Working conditions as a cause of an unhealthy lifestyle
Recent studies by the Center for the Promotion of Health in the New England Workplace have shown that unhealthy lifestyle habits such as smoking, consuming poor diets and lack of exercise can be triggered by stressful working conditions.
The first study, published in the The Scientific World Journal in 2015 was conducted at 18 nursing homes with 1506 healthcare workers. The results show a correlation between a wide range of stressful working conditions and workers who were smokers, overweight and physically inactive. These correlations were not related to low socio-economic status, another factor known to cause stress.

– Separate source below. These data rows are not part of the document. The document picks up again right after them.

Lemma values_save (V : list Package) pkg d Y v (m : gmap string string) st :
  valuesKnown buildPackages packages st → pkg ∈ packages →
  d ∈ combinedDependencies pkg → buildPackages !! dep_name d = Some Y →
  recordedFor d Y v →
  saveVersion (depVersions st) (dep_name d) v (monoRepo Y) = Ok m →
  valuesKnown buildPackages packages (setDepVersions m st).
Proof.
  intros HK Hpkg Hd HY Hv Hsave key v' Hkey. simpl in Hkey.
  apply saveVersion_Ok_inv in Hsave as (Hunit & Hother & _).
  destruct (decide (unitKey (dep_name d) (monoRepo Y) = Some key)) as [Hk|Hk].
  - rewrite (Hunit key Hk) in Hkey. injection Hkey as <-. by exists pkg, d, Y.
  - rewrite Hother in Hkey by done. by apply HK.
Qed.

(** What every run of the decision leaves in [depVersions]. *)
Lemma bumpDecision_valuesKnown st :
  finalState (bumpDecision packages) = Some st → valuesKnown buildPackages packages st.
Proof.
  rewrite bumpDecision_unfold. fold buildPackages.
  assert (Hwave : ∀ checkRepo s,
    wellFormed buildPackages s → valuesKnown buildPackages packages s →
    match checkMonoRepoNeedBump buildPackages packages (traversalFuel packages)
            checkRepo s with
    | Done _ s' => wellFormed buildPackages s' ∧ valuesKnown buildPackages packages s'
    | Thrown _ s' => valuesKnown buildPackages packages s'
    | OutOfFuel => False
    end).
  { intros checkRepo s Hwf HK.
    pose proof (checkMonoRepoNeedBump_good buildPackages (createPackageMap_keyed packages)
                  (λ _ pkg s, valuesKnown buildPackages packages s ∧ pkg ∈ packages)
                  (λ _ s, valuesKnown buildPackages packages s) (λ pkg, pkg ∈ packages)
                  (λ pkg, pkg ∈ packages)
                  values_root values_log values_add values_flag values_save
                  (traversalFuel packages) checkRepo packages [] s
                  ltac:(done) (createPackageMap_size packages) Hwf HK) as Hgood.
    destruct (checkMonoRepoNeedBump _ _ _ _ s) as [[] s'|e s'|]; [| |done].
    - by destruct Hgood as (? & ? & _).
    - by destruct Hgood as (_ & (V' & _ & ?) & _). }
  assert (W0 : wellFormed buildPackages initialState).
  { split; [apply NoDup_nil_2|]. intros p Hp. by apply elem_of_nil in Hp. }
  assert (K0 : valuesKnown buildPackages packages initialState).
  { intros key v Hv. simpl in Hv. by rewrite lookup_empty in Hv. }
  pose proof (Hwave Client initialState W0 K0) as H1.
  destruct (checkMonoRepoNeedBump _ _ _ Client initialState) as [[] s1|e s1|];
    [| |done].
  - destruct H1 as [W1 K1]. destruct (serverNeedBump s1).
    + pose proof (Hwave Server s1 W1 K1) as H2.
      destruct (checkMonoRepoNeedBump _ _ _ Server s1) as [[] s2|e s2|]; [| |done].
      * destruct H2. by intros [= <-].
      * by intros [= <-].
    + by intros [= <-].
  - by intros [= <-].
Qed.

Lemma bumpDecision_keysKnown st :
  finalState (bumpDecision packages) = Some st → keysKnown packages st.
Proof.
  intros Hst key [v Hv].
  destruct (bumpDecision_valuesKnown st Hst key v Hv) as (X & d & Y & HX & Hd & _ & Hkey & _).
  apply unitKey_Some in Hkey as [(_ & <- & _)|(mr & _ & _ & ->)].
  - right. by exists X, d.
  - left. by eexists.
Qed.

End keys_invariant.

(** X17: whenever the traversal stops, every entry of the
    dependency-versions map was recorded for a dependency that a package of
    the registry declares and that resolves in the registry, under the key
    of the unit it resolves to; its value is the current version of that
    package if the declared range is satisfied, the minimum of the range if
    it is not. *)
Theorem depVersions_provenance `{Semver} packages st key v :
  finalState (bumpDecision packages) = Some st →
  depVersions st !! key = Some v →
  ∃ X d Y, X ∈ packages ∧ d ∈ combinedDependencies X
           ∧ createPackageMap packages !! dep_name d = Some Y
           ∧ unitKey (dep_name d) (monoRepo Y) = Some key
           ∧ recordedFor d Y v.
Proof.
  intros Hst Hv.
  destruct (bumpDecision_valuesKnown packages st Hst key v Hv)
    as (X & d & Y & HX & Hd & HY & Hkey & Hrecorded).
  by exists X, d, Y.
Qed.

Lemma depVersions_provenance_witness :
  ∃ X d Y, X ∈ Registry.scenario ∧ d ∈ combinedDependencies X
           ∧ createPackageMap Registry.scenario !! dep_name d = Some Y
           ∧ unitKey (dep_name d) (monoRepo Y) = Some "Client"
           ∧ @recordedFor Caret.semver d Y "1.2.0".
Proof.
  apply (@depVersions_provenance Caret.semver Registry.scenario
           (default initialState (finalState (@bumpDecision Caret.semver Registry.scenario)))).
  - by vm_compute.
  - by vm_compute.
Defined.

Section decision_more.
Context `{Semver}.
Variable packages : list Package.

Let buildPackages := createPackageMap packages.

Lemma clientWave_flag s1 :
  checkMonoRepoNeedBump buildPackages packages (traversalFuel packages) Client initialState
  = Done tt s1 →
  serverNeedBump s1 = true →
  serverReached buildPackages (λ r, r ∈ membersOf Client packages).
Proof.
  intros Hwave.
  pose proof (checkMonoRepoNeedBump_good buildPackages (createPackageMap_keyed packages)
                (flagPre buildPackages (λ r, r ∈ membersOf Client packages))
                (flagInv buildPackages (λ r, r ∈ membersOf Client packages))
                (reachable buildPackages (λ r, r ∈ membersOf Client packages))
                (λ r, r ∈ membersOf Client packages)
                (flag_root buildPackages _) (flag_log buildPackages _)
                (flag_add buildPackages _) (flag_flag buildPackages _)
                (flag_save buildPackages _)
                (traversalFuel packages) Client packages [] initialState) as Hgood.
  rewrite Hwave in Hgood. destruct Hgood as (_ & [_ Hflag] & _); [| | | |done].
  - intros r Hr Hk. by apply elem_of_membersOf.
  - apply createPackageMap_size.
  - split; [apply NoDup_nil_2|]. intros p Hp. by apply elem_of_nil in Hp.
  - split; [|done]. split; [unfold scansAre; reflexivity|].
    intros p Hp. by apply elem_of_nil in Hp.
Qed.

End decision_more.

(** X10: after a traversal that ends normally, [serverNeedBump] is set
    exactly when satisfied dependency edges lead from a member of the
    Client group to a member of the Server group. *)
Theorem serverNeedBump_iff `{Semver} packages st :
  bumpDecision packages = Done tt st →
  serverNeedBump st = true
  ↔ serverReached (createPackageMap packages) (λ r, r ∈ membersOf Client packages).
Proof.
  intros Hrun. split.
  - intros Hflag. rewrite bumpDecision_unfold in Hrun.
    destruct (checkMonoRepoNeedBump _ _ _ Client initialState) as [[] s1|e s1|] eqn:E1;
      [|done..].
    apply clientWave_flag in E1 as Hreached; [done|].
    destruct (serverNeedBump s1) eqn:E; [done|]. injection Hrun as <-. congruence.
  - intros (r & Y & Hr & HY & Hreach).
    assert (Hgood : r ∈ roots packages st ∨ r ∈ packageNeedBump st).
    { left. unfold roots. apply elem_of_app. by left. }
    clear Hr. induction Hreach as [X Y Hedge|X Z Y Hedge _ IH].
    + destruct (decision_step packages st X Y Hrun Hgood Hedge) as [[_ Hserver] _]. auto.
    + destruct (decision_step packages st X Z Hrun Hgood Hedge) as [_ HZ]. auto.
Qed.

Lemma serverNeedBump_iff_witness :
  let st := default initialState (finalState (@bumpDecision Caret.semver Registry.twoWaves)) in
  @bumpDecision Caret.semver Registry.twoWaves = Done tt st
  ∧ (serverNeedBump st = true
     ↔ @serverReached Caret.semver (createPackageMap Registry.twoWaves)
         (λ r, r ∈ membersOf Client Registry.twoWaves)).
Proof.
  intros st. split; [by vm_compute|].
  apply (@serverNeedBump_iff Caret.semver Registry.twoWaves). by vm_compute.
Defined.

(** X11: whenever the traversal stops, normally or by a throw, every
    member of the BumpSet is a standalone package of the registry, the one
    registered under its name: a member of a group is never bumped on its
    own. *)
Theorem bumpSet_members `{Semver} packages st P :
  finalState (bumpDecision packages) = Some st →
  P ∈ packageNeedBump st →
  standalone P ∧ P ∈ packages ∧ createPackageMap packages !! name P = Some P.
Proof.
  intros Hst HP. pose proof (bumpDecision_good packages) as Hgood.
  destruct (bumpDecision packages) as [[] s|e s|]; [| |done];
    injection Hst as ->; destruct Hgood as ([_ Hin] & _);
    destruct (Hin P HP) as [Hmap Hnone];
    (split; [done|]); (split; [|done]);
    by apply createPackageMap_lookup in Hmap as [_ ?].
Qed.

Lemma bumpSet_members_witness :
  standalone Registry.ping ∧ Registry.ping ∈ Registry.cyclic
  ∧ createPackageMap Registry.cyclic !! name Registry.ping = Some Registry.ping.
Proof.
  apply (@bumpSet_members Caret.semver Registry.cyclic
           (default initialState (finalState (@bumpDecision Caret.semver Registry.cyclic)))).
  - by vm_compute.
  - vm_compute. apply list_elem_of_here.
Defined.

Lemma checkMonoRepoNeedBump_skip `{Semver} buildPackages packages fuel checkRepo st :
  (∀ p, p ∈ packages → kindOf p ≠ Some checkRepo) →
  checkMonoRepoNeedBump buildPackages packages fuel checkRepo st = Done tt st.
Proof.
  unfold checkMonoRepoNeedBump.
  induction packages as [|p packages IH]; intros Hnone; simpl; [done|].
  destruct (decide (kindOf p = Some checkRepo)) as [Hk|Hk].
  - destruct (Hnone p); [by left|done].
  - unfold mbind, M_bind, mret, M_ret. apply IH. intros q Hq. apply Hnone. by right.
Qed.

(** X12: a registry without any member of the Client group gives the
    traversal nothing to do: it ends normally with an empty BumpSet, the
    flag unset and nothing recorded, whatever the other packages declare. *)
Theorem bumpDecision_no_client `{Semver} packages :
  membersOf Client packages = [] →
  bumpDecision packages = Done tt initialState.
Proof.
  intros Hnone. rewrite bumpDecision_unfold, checkMonoRepoNeedBump_skip; [done|].
  intros p Hp Hk.
  assert (Hin : p ∈ membersOf Client packages) by by apply elem_of_membersOf.
  rewrite Hnone in Hin. by apply elem_of_nil in Hin.
Qed.

Lemma bumpDecision_no_client_witness :
  @bumpDecision Caret.semver [Registry.service; Registry.gateway; Registry.logger]
  = Done tt initialState.
Proof.
  apply (@bumpDecision_no_client Caret.semver). reflexivity.
Defined.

The study further showed that nearly 90 percent of the study participants experienced work stress, for various reasons. Smoking appeared to be twice as high among nursing aides exposed to at least three of five job stressors: low decision control, low supervisor support, having another paid job, physically demanding work and recent physical assault.
According to the researchers, physical and mental stress at work can make it difficult for people to retain good living habits.
Interestingly, the study showed that young workers are at greater risk of developing bad lifestyle habits. The researchers proposed that this is because young workers try to feel better by smoking and adopting high-calorie diets (pleasure foods), whereas older workers may have adapted to their poor working conditions over time.
The second study from the same research center and in collaboration with the Massachusetts Coalition of Occupational Safety and Health, published in the journal Health Promotion Practice in 2016, focused on eating habits by people engaged in low-wage jobs. It turned out that high job demands and low job control left little time for adequate lunch breaks, which resulted in eating quickly, overeating, or skipping meals.
Both studies show a clear correlation between stressful jobs and unhealthy habits, resulting in an unhealthy lifestyle. Thus, stress at work can lead to an unhealthy lifestyle, which in turn leads to increased susceptibility to stress. It is thus important to reduce stress at work, which is one of the key topics on the Stressinsight website and in the membership area.